Background: We have shown that coronary artery stent implantation in acute myocardial infarction (AMI) is feasible and safe when combined with effective postprocedural antiplatelet therapy. However, the concept of coronary stenting in AMI has not been validated in large cohorts. In this observational study, we investigated the outcome in 318 consecutive patients.
Methods and results: From January 1995 until December 1996, 420 of 455 (92.3%) patients admitted to our institutions with AMI underwent infarct artery stent placement. This report describes the 318 patients treated with combined antiplatelet therapy whose AMI was not complicated by cardiogenic shock or mechanical ventilation before the intervention. Postinterventional therapy consisted of 100 mg aspirin and 250 mg ticlopidine twice daily. There were 21 (6.6%) cardiac events during 30-day follow-up: five cardiac deaths (1.6%), four nonfatal re-infarctions (1.3%) and 13 target vessel revascularizations (4.1%).

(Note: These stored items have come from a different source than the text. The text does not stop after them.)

(** X11.  The life of a task.  A task that is [todo] and has no owner,
    claimed, completed and approved by one and the same actor, with
    events as [make_event] builds them, ends [done]: the three events are
    accepted, the record is assigned to the actor, it started at the time
    of the claim and was completed at the time of the review, its other
    fields are those it had but for [verification], [issue_id] and [fixes],
    which the [complete] event may set, and no other task, issue or lesson
    is touched. *)
Theorem task_lifecycle (st : state) (tid : json) (i : nat) (task : dict)
  (who t1 t2 t3 : string) (n1 n2 n3 : Z) (p2 p3 : dict) :
  find_task (tasks st) tid 0 = Ok i ->
  nth_error (tasks st) i = Some task ->
  Dict.get "status" task = Some (JStr "todo") ->
  truthy (dict_get task "assigned_to") = false ->
  Dict.get "task_id" p2 = Some tid ->
  Dict.get "task_id" p3 = Some tid ->
  Dict.get "decision" p3 = Some (JStr "approve") ->
  fst (apply_events
         [make_event t1 n1 who "claim" (JObj [("task_id", tid)]);
          make_event t2 n2 who "complete" (JObj p2);
          make_event t3 n3 who "review" (JObj p3)] st) = Ok tt /\
  task_step tid i
    (fun t t' =>
       Dict.get "status" t' = Some (JStr "done") /\
       Dict.get "assigned_to" t' = Some (JStr who) /\
       Dict.get "started_at" t' = Some (JStr t1) /\
       Dict.get "completed_at" t' = Some (JStr t3) /\
       forall k, ~ In k mutable_task_keys -> Dict.get k t' = Dict.get k t)
    st
    (snd (apply_events
            [make_event t1 n1 who "claim" (JObj [("task_id", tid)]);
             make_event t2 n2 who "complete" (JObj p2);
             make_event t3 n3 who "review" (JObj p3)] st)).
Proof.
  intros Hfind Hnth Hs Hfree Hp2 Hp3 Hdec.
  set (e1 := make_event t1 n1 who "claim" (JObj [("task_id", tid)])).
  set (e2 := make_event t2 n2 who "complete" (JObj p2)).
  set (e3 := make_event t3 n3 who "review" (JObj p3)).
  destruct (@claim_accepted st e1 (JObj [("task_id", tid)]) tid i task
              (JStr who) (JInt n1) (JStr t1) eq_refl eq_refl eq_refl
              Hfind Hnth Hs Hfree eq_refl eq_refl eq_refl) as [Hr1 H1].
  set (st1 := snd (_apply_event e1 st)) in *.
  pose proof H1 as (Hf1 & (ta & tb & Hta & Htb & Hab) & _).
  rewrite Hnth in Hta. injection Hta as <-.
  destruct (@complete_accepted st1 e2 p2 tid i tb (JStr who) (JInt n2)
              (JStr t2) eq_refl eq_refl Hp2 Hf1 Htb) as [Hr2 H2];
    try reflexivity.
  { subst tb. dict_lookup. reflexivity. }
  { subst tb. rewrite dict_get_unfold. dict_lookup. cbn [py_eq].
    apply String.eqb_refl. }
  set (st2 := snd (_apply_event e2 st1)) in *.
  pose proof H2 as (Hf2 & (tb' & tc & Htb' & Htc & Hbc) & _).
  rewrite Htb in Htb'. injection Htb' as <-.
  destruct Hbc as (Hc_status & _ & _ & _ & Hc_keep).
  destruct (@approve_accepted st2 e3 p3 tid i tc (JStr who) (JInt n3)
              (JStr t3) eq_refl eq_refl Hp3 Hdec Hf2 Htc Hc_status)
    as [Hr3 H3]; try reflexivity.
  { rewrite dict_get_unfold, Hc_keep by (simpl; intuition discriminate).
    subst tb. dict_lookup. cbn [py_eq]. apply String.eqb_refl. }
  set (st3 := snd (_apply_event e3 st2)) in *.
  assert (Hrun : apply_events [e1; e2; e3] st = (Ok tt, st3)).
  { cbn [apply_events].
    rewrite (@run_apply_event_bind _ _ _ _ Hr1). fold st1.
    rewrite (@run_apply_event_bind _ _ _ _ Hr2). fold st2.
    rewrite (@run_apply_event_bind _ _ _ _ Hr3). reflexivity. }
  rewrite Hrun. cbn [fst snd]. split; [reflexivity|].
  pose proof (task_step_trans (task_step_trans H1 H2) H3)
    as (Hf & (t & t' & Ht & Ht' & (tc' & (tb' & Eb & Hbc') & Ed)) & Hrest).
  split; [exact Hf|]. split; [|exact Hrest].
  exists t, t'. split; [exact Ht|]. split; [exact Ht'|].
  destruct Hbc' as (_ & _ & _ & _ & Hkeep). subst t' tb'.
  repeat split.
  - now dict_lookup.
  - rewrite !get_set_ne by discriminate.
    rewrite Hkeep by (simpl; intuition discriminate). now dict_lookup.
  - rewrite !get_set_ne by discriminate.
    rewrite Hkeep by (simpl; intuition discriminate). now dict_lookup.
  - now dict_lookup.
  - intros k Hk. unfold mutable_task_keys in Hk. simpl in Hk.
    rewrite !get_set_ne by (intros <-; tauto).
    rewrite Hkeep by (simpl; tauto).
    rewrite !get_set_ne by (intros <-; tauto). reflexivity.
Qed.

Six months of clinical follow-up yielded a 94.7% survival rate free of repeat AMI. The rate of repeat interventions was 11%. Quantitative computerized angiography at 6 months, performed in 79.4% of the eligible patients, revealed a binary restenosis rate of 25%.
Conclusions: With postprocedural antiplatelet therapy, coronary stenting in AMI yields favorable short- and long-term outcomes.